**WHAT YOU HAVE TO DO**
Every line in the records below between the one holding "- unfold dcReset, vtable." and the one holding "rewrite Hp in Hp'. injection Hp' as <-.", inclusive, is to be set down exactly; all other lines are to be left out.

** GIVEN RECORDS follows **

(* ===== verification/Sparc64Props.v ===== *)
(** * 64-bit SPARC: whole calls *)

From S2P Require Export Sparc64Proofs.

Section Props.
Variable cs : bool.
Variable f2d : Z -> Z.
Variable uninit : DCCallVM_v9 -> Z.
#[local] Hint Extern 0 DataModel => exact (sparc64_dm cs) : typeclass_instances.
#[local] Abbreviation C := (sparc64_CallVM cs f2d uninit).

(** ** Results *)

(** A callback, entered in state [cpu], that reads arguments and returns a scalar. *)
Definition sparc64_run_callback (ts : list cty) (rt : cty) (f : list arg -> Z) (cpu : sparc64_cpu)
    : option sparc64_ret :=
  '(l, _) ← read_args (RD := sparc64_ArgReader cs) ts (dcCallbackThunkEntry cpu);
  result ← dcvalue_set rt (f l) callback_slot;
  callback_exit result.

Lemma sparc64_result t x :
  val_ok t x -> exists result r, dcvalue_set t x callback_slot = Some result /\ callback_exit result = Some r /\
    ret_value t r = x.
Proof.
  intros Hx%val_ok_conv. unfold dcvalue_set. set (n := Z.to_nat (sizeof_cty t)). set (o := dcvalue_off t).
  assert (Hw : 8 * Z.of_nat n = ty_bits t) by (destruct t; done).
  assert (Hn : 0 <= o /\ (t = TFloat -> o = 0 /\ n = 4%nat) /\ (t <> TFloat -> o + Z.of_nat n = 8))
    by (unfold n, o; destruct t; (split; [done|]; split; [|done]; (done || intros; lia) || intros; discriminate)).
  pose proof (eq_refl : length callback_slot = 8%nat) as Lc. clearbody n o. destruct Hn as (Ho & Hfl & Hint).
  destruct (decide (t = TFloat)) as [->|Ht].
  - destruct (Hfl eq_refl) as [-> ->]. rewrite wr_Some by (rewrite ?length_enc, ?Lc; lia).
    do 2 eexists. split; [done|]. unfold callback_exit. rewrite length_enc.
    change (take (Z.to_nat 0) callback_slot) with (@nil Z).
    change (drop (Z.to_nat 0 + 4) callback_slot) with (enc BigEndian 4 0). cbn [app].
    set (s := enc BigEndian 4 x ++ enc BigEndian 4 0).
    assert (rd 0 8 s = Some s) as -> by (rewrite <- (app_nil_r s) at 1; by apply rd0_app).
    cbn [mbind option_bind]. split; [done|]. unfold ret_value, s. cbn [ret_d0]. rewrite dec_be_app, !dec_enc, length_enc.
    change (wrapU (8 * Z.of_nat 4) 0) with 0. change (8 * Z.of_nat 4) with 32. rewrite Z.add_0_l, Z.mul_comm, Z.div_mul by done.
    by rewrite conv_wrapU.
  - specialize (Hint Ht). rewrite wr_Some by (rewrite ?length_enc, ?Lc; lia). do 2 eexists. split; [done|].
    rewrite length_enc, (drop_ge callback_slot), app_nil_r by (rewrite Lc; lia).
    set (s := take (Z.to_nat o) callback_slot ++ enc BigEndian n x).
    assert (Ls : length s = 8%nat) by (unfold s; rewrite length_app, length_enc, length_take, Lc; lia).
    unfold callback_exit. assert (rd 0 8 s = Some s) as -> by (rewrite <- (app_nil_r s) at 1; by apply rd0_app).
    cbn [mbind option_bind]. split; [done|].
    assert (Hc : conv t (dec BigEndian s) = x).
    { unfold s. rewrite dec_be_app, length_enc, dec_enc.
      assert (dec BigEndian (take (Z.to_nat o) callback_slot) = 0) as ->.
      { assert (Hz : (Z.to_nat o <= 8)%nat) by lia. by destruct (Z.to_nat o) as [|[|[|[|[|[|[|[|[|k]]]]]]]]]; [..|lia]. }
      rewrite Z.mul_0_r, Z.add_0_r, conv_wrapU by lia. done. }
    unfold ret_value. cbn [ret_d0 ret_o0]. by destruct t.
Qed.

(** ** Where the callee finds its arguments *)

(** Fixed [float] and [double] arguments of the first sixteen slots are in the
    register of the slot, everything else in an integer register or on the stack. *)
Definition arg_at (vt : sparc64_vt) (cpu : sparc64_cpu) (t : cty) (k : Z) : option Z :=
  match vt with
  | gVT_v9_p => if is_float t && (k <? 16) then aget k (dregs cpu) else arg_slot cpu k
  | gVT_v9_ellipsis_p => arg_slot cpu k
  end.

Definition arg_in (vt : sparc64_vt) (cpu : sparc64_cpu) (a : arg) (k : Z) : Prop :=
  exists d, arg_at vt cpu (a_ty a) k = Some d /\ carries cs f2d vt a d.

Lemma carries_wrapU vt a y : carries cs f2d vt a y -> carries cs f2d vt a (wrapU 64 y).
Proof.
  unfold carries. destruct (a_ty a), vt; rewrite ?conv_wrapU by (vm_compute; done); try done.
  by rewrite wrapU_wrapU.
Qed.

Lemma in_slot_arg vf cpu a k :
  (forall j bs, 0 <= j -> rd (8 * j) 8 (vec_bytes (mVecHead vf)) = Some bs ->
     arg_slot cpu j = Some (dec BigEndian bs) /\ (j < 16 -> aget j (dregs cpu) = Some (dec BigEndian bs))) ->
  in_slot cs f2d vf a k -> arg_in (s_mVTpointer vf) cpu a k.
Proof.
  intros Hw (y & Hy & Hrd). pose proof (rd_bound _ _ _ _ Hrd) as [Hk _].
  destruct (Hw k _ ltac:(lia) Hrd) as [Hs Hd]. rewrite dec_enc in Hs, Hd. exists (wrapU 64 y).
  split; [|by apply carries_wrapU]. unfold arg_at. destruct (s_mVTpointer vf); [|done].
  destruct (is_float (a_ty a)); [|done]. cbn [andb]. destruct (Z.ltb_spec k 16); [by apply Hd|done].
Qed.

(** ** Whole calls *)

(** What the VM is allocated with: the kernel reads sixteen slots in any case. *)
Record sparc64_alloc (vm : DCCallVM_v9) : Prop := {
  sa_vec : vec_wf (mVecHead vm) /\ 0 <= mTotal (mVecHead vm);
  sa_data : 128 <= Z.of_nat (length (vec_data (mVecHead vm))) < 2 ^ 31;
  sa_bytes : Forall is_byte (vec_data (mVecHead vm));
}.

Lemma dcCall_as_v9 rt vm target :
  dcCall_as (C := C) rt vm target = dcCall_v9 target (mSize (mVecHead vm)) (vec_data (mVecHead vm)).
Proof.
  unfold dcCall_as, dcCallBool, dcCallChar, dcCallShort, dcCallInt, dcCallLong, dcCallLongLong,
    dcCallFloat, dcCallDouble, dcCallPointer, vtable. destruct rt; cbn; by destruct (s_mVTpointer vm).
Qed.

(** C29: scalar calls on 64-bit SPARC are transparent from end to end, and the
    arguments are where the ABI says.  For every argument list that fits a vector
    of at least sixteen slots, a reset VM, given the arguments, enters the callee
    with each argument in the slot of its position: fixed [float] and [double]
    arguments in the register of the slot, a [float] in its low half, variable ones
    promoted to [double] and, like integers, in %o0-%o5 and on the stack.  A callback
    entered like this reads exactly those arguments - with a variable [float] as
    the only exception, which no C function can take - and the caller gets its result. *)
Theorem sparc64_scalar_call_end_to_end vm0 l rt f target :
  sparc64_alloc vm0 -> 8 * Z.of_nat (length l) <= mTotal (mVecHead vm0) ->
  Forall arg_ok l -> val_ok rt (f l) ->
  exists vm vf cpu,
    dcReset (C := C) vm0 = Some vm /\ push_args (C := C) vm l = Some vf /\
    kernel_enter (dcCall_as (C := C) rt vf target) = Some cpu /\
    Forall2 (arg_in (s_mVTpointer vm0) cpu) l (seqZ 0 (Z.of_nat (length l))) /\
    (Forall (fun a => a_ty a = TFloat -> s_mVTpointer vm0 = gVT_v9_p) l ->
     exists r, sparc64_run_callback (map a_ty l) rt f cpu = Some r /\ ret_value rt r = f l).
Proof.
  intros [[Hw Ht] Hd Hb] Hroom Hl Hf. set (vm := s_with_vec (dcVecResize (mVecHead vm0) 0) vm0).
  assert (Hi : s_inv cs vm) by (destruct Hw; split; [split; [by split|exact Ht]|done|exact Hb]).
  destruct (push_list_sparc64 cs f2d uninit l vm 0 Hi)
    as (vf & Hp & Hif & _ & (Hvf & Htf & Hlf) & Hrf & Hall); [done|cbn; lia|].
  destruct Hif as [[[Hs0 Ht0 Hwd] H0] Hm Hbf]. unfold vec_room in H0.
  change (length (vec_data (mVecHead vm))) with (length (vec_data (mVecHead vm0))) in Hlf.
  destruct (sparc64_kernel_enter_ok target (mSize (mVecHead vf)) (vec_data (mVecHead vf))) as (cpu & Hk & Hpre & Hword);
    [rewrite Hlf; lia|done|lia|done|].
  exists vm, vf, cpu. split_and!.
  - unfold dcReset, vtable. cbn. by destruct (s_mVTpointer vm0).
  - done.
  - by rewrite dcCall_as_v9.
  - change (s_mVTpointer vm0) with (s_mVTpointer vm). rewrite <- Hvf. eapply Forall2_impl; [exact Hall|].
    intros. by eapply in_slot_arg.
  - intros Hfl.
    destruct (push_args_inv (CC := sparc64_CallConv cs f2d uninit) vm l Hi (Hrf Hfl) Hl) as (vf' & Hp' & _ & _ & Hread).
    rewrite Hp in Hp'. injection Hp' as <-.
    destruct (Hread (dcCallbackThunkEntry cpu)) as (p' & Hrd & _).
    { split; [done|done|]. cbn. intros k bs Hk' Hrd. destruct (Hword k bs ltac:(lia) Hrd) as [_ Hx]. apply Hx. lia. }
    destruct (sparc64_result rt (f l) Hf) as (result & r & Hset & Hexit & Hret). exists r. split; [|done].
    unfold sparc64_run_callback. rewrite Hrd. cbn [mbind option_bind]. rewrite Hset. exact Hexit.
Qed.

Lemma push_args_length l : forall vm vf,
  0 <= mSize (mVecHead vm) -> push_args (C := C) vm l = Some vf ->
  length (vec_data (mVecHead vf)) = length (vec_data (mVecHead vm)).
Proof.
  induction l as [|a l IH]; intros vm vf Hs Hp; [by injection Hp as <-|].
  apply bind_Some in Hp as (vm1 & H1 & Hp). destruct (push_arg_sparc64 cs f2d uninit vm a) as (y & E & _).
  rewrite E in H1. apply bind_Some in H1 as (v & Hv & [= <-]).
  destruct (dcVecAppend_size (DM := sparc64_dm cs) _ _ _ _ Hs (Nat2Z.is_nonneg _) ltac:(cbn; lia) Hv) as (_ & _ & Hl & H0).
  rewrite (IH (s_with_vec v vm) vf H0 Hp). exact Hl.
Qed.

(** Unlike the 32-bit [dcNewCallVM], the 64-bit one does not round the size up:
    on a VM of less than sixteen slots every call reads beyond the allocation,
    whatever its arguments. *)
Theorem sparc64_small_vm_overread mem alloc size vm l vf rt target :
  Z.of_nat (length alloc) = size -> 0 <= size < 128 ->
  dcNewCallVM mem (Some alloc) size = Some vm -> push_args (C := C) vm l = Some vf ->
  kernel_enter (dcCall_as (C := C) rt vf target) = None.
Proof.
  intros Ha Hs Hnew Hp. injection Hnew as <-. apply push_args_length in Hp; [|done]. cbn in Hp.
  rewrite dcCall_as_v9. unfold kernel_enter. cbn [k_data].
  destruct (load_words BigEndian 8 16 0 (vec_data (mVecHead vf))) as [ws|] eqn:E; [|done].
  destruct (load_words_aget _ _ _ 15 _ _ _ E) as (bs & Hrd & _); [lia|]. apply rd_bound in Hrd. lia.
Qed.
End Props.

** End of GIVEN RECORDS **

**ANSWER TO THE EXERCISE**
  - unfold dcReset, vtable. cbn. by destruct (s_mVTpointer vm0).
  - done.
  - by rewrite dcCall_as_v9.
  - change (s_mVTpointer vm0) with (s_mVTpointer vm). rewrite <- Hvf. eapply Forall2_impl; [exact Hall|].
    intros. by eapply in_slot_arg.
  - intros Hfl.
    destruct (push_args_inv (CC := sparc64_CallConv cs f2d uninit) vm l Hi (Hrf Hfl) Hl) as (vf' & Hp' & _ & _ & Hread).
    rewrite Hp in Hp'. injection Hp' as <-.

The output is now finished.